Yes, I think it would mean " Monday to Friday" days in other words 6 weeks.


----------



## pudds (23 Apr 2012)

I don't know about Eircom but I think the standard 30 days notice applies accros the board generally speaking, i.e. a months notice.

Going by this thread about cancelling Eircom broadband and phone over on boards, it is indeed 30 consecutive days and not working days.

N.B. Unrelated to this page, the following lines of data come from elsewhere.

(* ===== verification/VmProps.v ===== *)
(** * VmProps: what kernel/vm.c guarantees

    Growing and shrinking an address space, duplicating it, freeing it, and
    moving data across the user boundary. *)

From stdpp Require Import gmap.
From S2P Require Import Prelude KState SleepLock MemC Kalloc Vm VmRep VmMap VmUser VmCopy VmFree.

#[local] Opaque memset memmove st64 ld64.

(** ** An empty page table *)
Lemma single_path (p : list Z) i t : ({[ [] := t ]} : tables) !! (p ++ [i]) = None.
Proof. apply lookup_singleton_ne. by intros [? ?]%eq_sym%app_eq_nil. Qed.

Lemma uvmcreate_ok kend s q fs : 0 < kend -> kmem_ok kend s (q :: fs) ->
  exists s', uvmcreate s = Ok q s' ∧ uspace kend s' fs q {[ [] := q ]} (fun _ => 0) []
    ∧ same_except [q] (ram s) (ram s').
Proof.
  intros Hkend Hk. destruct (kalloc_ok kend Hkend s q fs Hk) as (s1 & H1 & Hok1 & Hq & Hnin & Hs1 & _).
  destruct (page_word kend Hkend q Hq) as [_ Hq0]. set (s2 := s1 <| ram ::= memset q 0 PGSIZE |>).
  assert (Hs2 : same_except [q] (ram s1) (ram s2)) by exact (same_memset q 0 (ram s1)).
  assert (Hqb : (q =? 0) = false) by lia.
  assert (Hms : memset_ptr q 0 PGSIZE s1 = Ok tt s2) by (unfold memset_ptr; rewrite Hqb; reflexivity).
  exists s2. split; [|split].
  - unfold uvmcreate. by rewrite (bind_Ok _ _ _ _ _ H1), Hqb, (bind_Ok _ _ _ _ _ Hms).
  - assert (Hqa : Forall (fun p => p mod PGSIZE = 0) [q]) by (constructor; [apply Hq|done]).
    split; [split| |done| |constructor|].
    + eapply kmem_same; [exact Hs2|done|done|exact Hqa| |exact Hok1]. by intros p Hp ->%list_elem_of_singleton.
    + split.
      * intros p1 p2 t [<- _]%lookup_singleton_Some [<- _]%lookup_singleton_Some. done.
      * intros p t [_ <-]%lookup_singleton_Some. done.
      * intros p i t. by rewrite single_path.
      * intros p t i [<- <-]%lookup_singleton_Some _ Hi. rewrite single_path. apply filled_zero; [|done].
        intros a Ha. change (memset q 0 PGSIZE (ram s1) a = 0). rewrite memset_eq. unfold in_page in Ha. cases_cmp.
      * intros i2 i1 i0 t [? _]%lookup_singleton_Some. done.
    + apply lookup_singleton_eq.
    + done.
    + intros p t [_ <-]%lookup_singleton_Some. done.
    + done.
    + done.
    + unfold tab_pages. rewrite map_to_list_singleton. simpl. apply NoDup_app. split_and!; [apply Hok1| |apply NoDup_singleton].
      by intros x Hx ->%list_elem_of_singleton.
  - eapply same_trans; [exact Hs1|exact Hs2].
Qed.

http://www.boards.ie/vbulletin/showthread.php?t=2056355738


----------



## Harry31 (24 Apr 2012)

just got an email confirmation from them, I requested the cancellation 30th March it will finish 30th April - so that's good. Thanks for the info pudds.


----------



## ALEXA (24 Apr 2012)

Glad to hear that Harry31 as I am thinking about cancelling Eircom phone and broadband too and that clarifies the situation for me.


----------



## naughton (13 May 2012)

On the subject of Eircom contracts, I got a call from sales in Eircom a couple of days ago, they said I can get a reduction on the home phone/broadband bundle that I am on as part of their new promotion with out any reduction in service. I asked lots of questions and finally got it out of him that I would have to enter into a 12 month contract...over a year I would save 90E. My partner is suspicious as to why they are taking this action, he is thinking another provider is coming into the market with cheaper prices and Eircom are trying to lock as many as they can into contracts, any thoughts???


----------



## glynner (14 May 2012)

I have just signed up with that offer and agree with you naughton because he asked me what i though of the Vodafone offer ... i had not looked into it too much but i got a deal that i was happy with €25 for 6 months Phone & Broadband, €45 for the following 6 months. 12 month contract. Vodafone €38 for package phone & Broadband and free mobile calls to vodafone mobiles.


----------



## Leo (21 May 2012)

naughton said:


> My partner is suspicious as to why they are taking this action, he is thinking another provider is coming into the market with cheaper prices and Eircom are trying to lock as many as they can into contracts, any thoughts???


 
Other providers already have cheaper deals than the standard Eircom ones, shop around.


----------



## iamthemoney (21 May 2012)

Harry31 said:


> Could anyone advise if they mean 30 Monday to Friday days?  It's confusing me! It's just the landline by the way, we have nothing else from them.



no its 30 calendar days!


----------